(** * react-three-2048: the grid store, the merge resolver, the terminal-state
      tests and the phase machine of [src/gridUtils.ts] and [src/use2048.ts].

    JavaScript values are modelled as follows.
    - Numbers that the code uses as indices, counters, sizes, direction
      signs and block values are integers ([Z]).
    - An array is a list.  [arr[i]] is [js_get]: [None] stands for
      [undefined] (index out of range).
    - A block object is never mutated by the code (every change goes through
      a spread copy), so it is modelled as a value that carries its object
      identity [Block.ref]: [Array.prototype.includes] compares objects by
      identity, not by content.
    - A cell object is mutated in place by [setBlockAt] and is shared between
      a grid and its clones, so cells live in a store ([Heap.cells]) and the
      grid arrays hold their addresses.
    - The row arrays of a grid are only ever mutated on the grid that a
      function received or has just cloned, and the function returns that
      grid: they are modelled by value, the mutated grid being passed on. *)

From Stdlib Require Import ZArith List Lia Bool QArith Qround.
From stdpp Require Import base relations list list_numbers strings.

Local Open Scope Z_scope.

(** ** Outcomes: a JavaScript computation returns or throws *)

Inductive Fault :=
| TypeError        (* property access on undefined *)
| RangeError       (* new Array(n) with an invalid length *)
| DirectionError   (* Error('Either direction.x or direction.y must be 0') *)
| PhaseError       (* Error('Animation complete fired during unexpected phase ...') *)
| Unrepresentable. (* not an exception: the code goes on with an object that
                      the types below cannot hold; see [clearTransient]
                      and [js_set] *)

Inductive result (A : Type) :=
| Ok (a : A)
| Throw (f : Fault).
Arguments Ok {A} a.
Arguments Throw {A} f.

(** ** Data model ([types.ts]) *)

Abbreviation addr := nat (only parsing).

Module Block.
Record t := mk { ref : addr; id : string; value : Z; isNew : bool }.
End Block.

Module Cell.
(* [None] is [null] *)
Record t := mk { block : option Block.t; mergedBlock : option Block.t }.
End Cell.

Module Vector.
Record t := mk { x : Z; y : Z }.
End Vector.

(** An array of cells as the code handles it at run time: a slot is the
    address of a cell object, or [None] when the slot reads as [undefined]
    ([getColumnAt] on a short row, or a slot skipped by a write past the
    end of the array). *)
Abbreviation Cells := (list (option addr)) (only parsing).

Module Grid.
Record t := mk { size : Z; rows : list Cells }.
End Grid.

Module Heap.
  (* [cells]: the cell objects, by address; [nextRef]: the identity that the
     next block object created by the code receives *)
Record t := mk { cells : list Cell.t; nextRef : addr }.
End Heap.
(** C10.  On a consistent database the loop ends with as many rectangles
    as it was given, and at every index [i] each of the eight coefficients
    of the exported rectangle is the binary32 quotient, by [scalings[i]], of
    the same coefficient of the rectangle of the branch taken: the fallback
    rectangle of the image, or the selected detector candidate. *)
Theorem exported_rects_divided_by_scaling matchCV detectors inputs :
  consistent detectors inputs ->
  exists out cnt, main matchCV detectors inputs = Some (out, cnt) /\
    length out = length (rects inputs) /\
    forall i, (i < length (rects inputs))%nat ->
      exists img s c r,
        images inputs !! i = Some img /\ shapes inputs !! i = Some s /\
        scalings inputs !! i = Some c /\
        (let faces := collectFaces detectors img in
         if fallbackTaken s faces then r = fallbackRect matchCV img s
         else faces !! Z.to_nat (fst (bestCandidate s faces)) = Some r) /\
        out !! i = Some
          (mkRect (F32.div (fst (rcol0 r)) c, F32.div (snd (rcol0 r)) c)
                  (F32.div (fst (rcol1 r)) c, F32.div (snd (rcol1 r)) c)
                  (F32.div (fst (rcol2 r)) c, F32.div (snd (rcol2 r)) c)
                  (F32.div (fst (rcol3 r)) c, F32.div (snd (rcol3 r)) c)).
Proof.
  intros Hcons.
  destruct (main_total matchCV detectors inputs Hcons) as [[out cnt] Hmain].
  exists out, cnt. split; [exact Hmain|].
  pose proof (main_exported _ _ _ _ _ _ _ _ _ Hmain) as (Hlen & Hout).
  split; [exact Hlen|]. intros i Hi.
  destruct (Hout i Hi) as ([r Hr] & Hexp). rewrite Hr in Hexp. symmetry in Hexp.
  unfold exportedRect in Hexp.
  destruct (images inputs !! i) as [img|]; simpl in Hexp; [|discriminate].
  destruct (shapes inputs !! i) as [s|]; simpl in Hexp; [|discriminate].
  destruct (scalings inputs !! i) as [c|]; simpl in Hexp; [|discriminate].
  exists img, s, c. cbv zeta. destruct (fallbackTaken s _).
  - injection Hexp as <-. exists (fallbackRect matchCV img s).
    split; [reflexivity|]. split; [reflexivity|]. split; [reflexivity|].
    split; [reflexivity|exact Hr].
  - destruct (_ !! Z.to_nat _) as [f|] eqn:Hf; simpl in Hexp; [|discriminate].
    injection Hexp as <-. exists f.
    split; [reflexivity|]. split; [reflexivity|]. split; [reflexivity|].
    split; [reflexivity|exact Hr].
Qed.

End RectToolClaims.

Import Example.


Lemma exported_candidate_is_first_maximum_witness :
  let faces := facesOf detectorsA in
  let o := fun f => ratioRectShapeOverlap f shapeA in
  exists out cnt (bestId : nat) (fb : Rect),
    run false detectorsA inputsA = Some (out, cnt) /\
    Z.of_nat bestId = fst (bestCandidate shapeA faces) /\
    faces !! bestId = Some fb /\
    (forall f, f ∈ faces -> F32.ltb (o fb) (o f) = false) /\
    (forall k f, (k < bestId)%nat -> faces !! k = Some f -> F32.leb (o fb) (o f) = false) /\
    (fallbackTaken shapeA faces = false ->
       out !! 0%nat = Some (rect_div fb (F32.of_Z 2)) /\ F32.leb F32.f0_3 (o fb) = true).
Proof.
  apply (exported_candidate_is_first_maximum cols rows detect tightBounds false detectorsA
           inputsA 0%nat (640, 480) shapeA (F32.of_Z 2)).
  - repeat split; try (simpl; lia). intros img _. vm_compute. discriminate.
  - simpl; lia.
  - reflexivity.
  - reflexivity.
  - reflexivity.
  - exists faceGood. split; [|reflexivity].
    apply list_elem_of_In. vm_compute. auto.
Defined.

Lemma exported_rects_divided_by_scaling_witness :
  exists out cnt, run true detectorsA inputsA = Some (out, cnt) /\
    length out = length (rects inputsA) /\
    forall i, (i < length (rects inputsA))%nat ->
      exists img s c r,
        images inputsA !! i = Some img /\ shapes inputsA !! i = Some s /\
        scalings inputsA !! i = Some c /\
        (let faces := collectFaces detect detectorsA img in
         if fallbackTaken s faces then r = fallbackRect cols rows tightBounds true img s
         else faces !! Z.to_nat (fst (bestCandidate s faces)) = Some r) /\
        out !! i = Some
          (mkRect (F32.div (fst (rcol0 r)) c, F32.div (snd (rcol0 r)) c)
                  (F32.div (fst (rcol1 r)) c, F32.div (snd (rcol1 r)) c)
                  (F32.div (fst (rcol2 r)) c, F32.div (snd (rcol2 r)) c)
                  (F32.div (fst (rcol3 r)) c, F32.div (snd (rcol3 r)) c)).
Proof.
  apply (exported_rects_divided_by_scaling cols rows detect tightBounds true detectorsA inputsA).
  repeat split; try (simpl; lia). intros img _. vm_compute. discriminate.
Defined.

(** ** Shapes without landmarks *)

Lemma findBest_no_landmarks (faces : list Rect) (j : Z) :
  findBest [] faces j SIZE_MAX F32.zero = (SIZE_MAX, F32.zero).
Proof.
  revert j. induction faces as [|f faces IH]; intros j; [reflexivity|].
  simpl. apply IH.
Qed.

Section TwoRuns.

Context {Image : Type}.
Variable image_cols image_rows : Image -> Z.
Variable shapeBounds : Shape -> Rect.


(** C5, amended.  The tool does not reject a shape without landmarks: on
    such a shape [ratioRectShapeOverlap] divides [(float)0] by [(float)0]
    and returns NaN for every candidate, no candidate is selected, the loop
    ends, and the image gets the fallback rectangle divided by its
    scaling. *)
Theorem zero_landmark_shape_not_rejected {FaceDetector : Type}
    (detectFaces : FaceDetector -> Image -> list Rect)
    matchCV detectors (inputs : InputData Image) i img c :
  consistent detectFaces detectors inputs ->
  (i < length (rects inputs))%nat ->
  images inputs !! i = Some img -> shapes inputs !! i = Some [] ->
  scalings inputs !! i = Some c ->
  (forall f, ratioRectShapeOverlap f [] = F32.div (F32.of_Z 0) (F32.of_Z 0) /\
             ratioRectShapeOverlap f [] = F32.nan) /\
  bestCandidate [] (collectFaces detectFaces detectors img) = (SIZE_MAX, F32.zero) /\
  exists out cnt,
    main image_cols image_rows detectFaces shapeBounds matchCV detectors inputs = Some (out, cnt) /\
    out !! i = Some (rect_div (fallbackRect image_cols image_rows shapeBounds matchCV img []) c).
Proof.
  intros Hcons Hi Himg Hs Hc. split; [intros f; split; reflexivity|].
  split; [apply findBest_no_landmarks|].
  destruct (main_total image_cols image_rows detectFaces shapeBounds matchCV detectors
              inputs Hcons) as [[out cnt] Hmain].
  exists out, cnt. split; [exact Hmain|].
  pose proof (main_branches _ _ _ _ _ _ _ _ _ _ _ _ _ Hmain Hi Himg Hs Hc) as Hbr.
  simpl in Hbr. unfold fallbackTaken, bestCandidate in Hbr.
  rewrite findBest_no_landmarks in Hbr. exact Hbr.
Qed.

End TwoRuns.

Lemma zero_landmark_shape_not_rejected_witness :
  (forall f, ratioRectShapeOverlap f [] = F32.div (F32.of_Z 0) (F32.of_Z 0) /\
             ratioRectShapeOverlap f [] = F32.nan) /\
  bestCandidate [] (collectFaces detect detectorsA (64, 64)) = (SIZE_MAX, F32.zero) /\
  exists out cnt,
    run true detectorsA inputsA = Some (out, cnt) /\
    out !! 2%nat = Some (rect_div (fallbackRect cols rows tightBounds true (64, 64) []) F32.one).
Proof.
  apply (zero_landmark_shape_not_rejected cols rows tightBounds detect true detectorsA
           inputsA 2%nat (64, 64) F32.one).
  - repeat split; try (simpl; lia). intros img _. vm_compute. discriminate.
  - simpl; lia.
  - reflexivity.
  - reflexivity.
  - reflexivity.
Defined.

(** C5, as stated, fails: the third image of the example database has a
    shape without landmarks; the run is not rejected, the search evaluates
    the ratio of each of the four candidates on that shape, which is
    [0 / 0], and the image is given its fallback rectangle. *)
Lemma zero_landmark_shape_reaches_division :
  shapes inputsA !! 2%nat = Some [] /\
  length (collectFaces detect detectorsA (64, 64)) = 4%nat /\
  ratioRectShapeOverlap faceGood [] =
    F32.div (F32.of_Z 0) (F32.of_Z (Z.of_nat (length (@nil Vector2f)))) /\
  ratioRectShapeOverlap faceGood [] = F32.nan /\
  exists out cnt,
    run true detectorsA inputsA = Some (out, cnt) /\
    out !! 2%nat = Some (rect_div (fallbackRect cols rows tightBounds true (64, 64) []) F32.one).
Proof.
  repeat split. eexists _, _. split; vm_compute; reflexivity.
Qed.

(** ** The overlap ratio *)

(** C1, amended.  For a rectangle whose corners in columns 0 and 3 have no
    infinite coordinate and a shape of at least one and fewer than [2^31]
    landmarks, [ratioRectShapeOverlap] is the quotient, in binary32, of the
    number of landmarks whose coordinates lie between those of the two
    corners (boundary included) by the number of landmarks; that number of
    landmarks is at most the total, and the quotient is between 0 and 1. *)
Theorem ratioRectShapeOverlap_counts (r : Rect) (s : Shape) :
  cornersNotInf r = true ->
  validVector (rcol0 r) = true -> validVector (rcol3 r) = true ->
  Forall (fun p => validVector p = true) s ->
  0 < Z.of_nat (length s) < 2 ^ 31 ->
  ratioRectShapeOverlap r s =
    F32.div (F32.of_Z (countInside r s)) (F32.of_Z (Z.of_nat (length s))) /\
  0 <= countInside r s <= Z.of_nat (length s) /\
  F32.leb F32.zero (ratioRectShapeOverlap r s) = true /\
  F32.leb (ratioRectShapeOverlap r s) F32.one = true.
Proof.
  intros Hinf V0 V3 Hs Hlen.
  assert (Hc : 0 <= countInside r s <= Z.of_nat (length s)).
  { unfold countInside. pose proof (filter_length_le (insideRect r) s). lia. }
  assert (Heq : ratioRectShapeOverlap r s =
                F32.div (F32.of_Z (countInside r s)) (F32.of_Z (Z.of_nat (length s)))).
  { unfold ratioRectShapeOverlap. cbv zeta.
    rewrite (overlap_fold_counts r s 0) by (try assumption; lia). reflexivity. }
  split; [exact Heq|]. split; [exact Hc|]. rewrite Heq. apply ratio_range; lia.
Qed.

Lemma ratioRectShapeOverlap_counts_witness :
  ratioRectShapeOverlap faceGood shapeA =
    F32.div (F32.of_Z (countInside faceGood shapeA)) (F32.of_Z (Z.of_nat (length shapeA))) /\
  0 <= countInside faceGood shapeA <= Z.of_nat (length shapeA) /\
  F32.leb F32.zero (ratioRectShapeOverlap faceGood shapeA) = true /\
  F32.leb (ratioRectShapeOverlap faceGood shapeA) F32.one = true.
Proof.
  apply (ratioRectShapeOverlap_counts faceGood shapeA).
  - reflexivity.
  - reflexivity.
  - reflexivity.
  - repeat constructor.
  - simpl; lia.
Defined.

(** C1, as stated, fails on a rectangle with an infinite corner: the
    landmark [(+inf, 1)] lies in the rectangle from [(0, 0)] to
    [(+inf, +inf)], but [+inf - +inf] is NaN and the landmark is not
    counted: the code returns 0 where the claim gives 1 / 1. *)
Lemma ratioRectShapeOverlap_infinite_corner :
  countInside quadrant farShape = 1 /\
  ratioRectShapeOverlap quadrant farShape = F32.zero /\
  F32.div (F32.of_Z (countInside quadrant farShape)) (F32.of_Z (Z.of_nat (length farShape)))
    = F32.one /\
  ratioRectShapeOverlap quadrant farShape <>
    F32.div (F32.of_Z (countInside quadrant farShape)) (F32.of_Z (Z.of_nat (length farShape))).
Proof. repeat split; try reflexivity. vm_compute. discriminate. Qed.

(** ** The training-data interface *)

Import TrainingData.

Section SampleFacts.

Context {Rng : Type}.
Variable next : Rng -> Z * Rng.
Variable toNormalizedFrame : nat -> Shape -> Shape.

Lemma drawOther_other (n i : nat) (rnd : Rng) :
  (2 <= n)%nat -> (i < n)%nat ->
  exists o rnd', drawOther next n i rnd = Some (o, rnd') /\ (o < n)%nat /\ o <> i.
Proof.
  intros Hn Hi. unfold drawOther.
  destruct (Nat.leb_spec n 1) as [|_]; [lia|].
  destruct (next rnd) as [v rnd'].
  pose proof (Z.mod_pos_bound v (Z.of_nat n - 1) ltac:(lia)) as Hb.
  set (t := Z.to_nat (v mod (Z.of_nat n - 1))).
  assert (Ht : (t < n - 1)%nat) by (unfold t; lia).
  destruct (Nat.ltb_spec t i); eexists _, rnd'; (split; [reflexivity|lia]).
Qed.

Lemma initializationsFor_spec (shapes : list Shape) (i k : nat) : forall rnd,
  (2 <= length shapes)%nat -> (i < length shapes)%nat ->
  exists l rnd', initializationsFor next toNormalizedFrame shapes i k rnd = Some (l, rnd') /\
    length l = k /\ Forall (fromOtherShape toNormalizedFrame shapes) l.
Proof.
  induction k as [|k IH]; intros rnd Hn Hi; simpl.
  - exists [], rnd. repeat split. constructor.
  - destruct (drawOther_other (length shapes) i rnd Hn Hi) as (o & rnd1 & -> & Ho & Hne).
    simpl. destruct (lookup_lt_is_Some_2 shapes o Ho) as [sh Hsh]. rewrite Hsh. simpl.
    destruct (IH rnd1 Hn Hi) as (l & rnd2 & -> & Hlen & Hall). simpl.
    eexists _, rnd2. split; [reflexivity|]. split; [simpl; lia|].
    constructor; [|exact Hall].
    unfold fromOtherShape. simpl. split; [lia|].
    exists o, sh. rewrite Nat2Z.id. repeat split; [lia|exact Hsh].
Qed.

Lemma samplesFrom_spec (shapes : list Shape) (k n : nat) : forall i rnd,
  (2 <= length shapes)%nat -> (i + n <= length shapes)%nat ->
  exists l rnd', samplesFrom next toNormalizedFrame shapes n i k rnd = Some (l, rnd') /\
    length l = (n * k)%nat /\ Forall (fromOtherShape toNormalizedFrame shapes) l.
Proof.
  induction n as [|n IH]; intros i rnd Hn Hi; simpl.
  - exists [], rnd. repeat split. constructor.
  - destruct (initializationsFor_spec shapes i k rnd Hn ltac:(lia)) as (a & rnd1 & -> & Ha & HPa).
    simpl. destruct (IH (S i) rnd1 Hn ltac:(lia)) as (b & rnd2 & -> & Hb & HPb). simpl.
    eexists _, rnd2. split; [reflexivity|]. split.
    + rewrite length_app. lia.
    + apply Forall_app; auto.
Qed.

=-=-=-=-=

--- Exercise ---
Check each line of the data above for the string "Hcons", and copy the ones that have it.

--- Solved exercise ---
  intros Hcons.
  destruct (main_total matchCV detectors inputs Hcons) as [[out cnt] Hmain].
  intros Hcons Hi Himg Hs Hc. split; [intros f; split; reflexivity|].
              inputs Hcons) as [[out cnt] Hmain].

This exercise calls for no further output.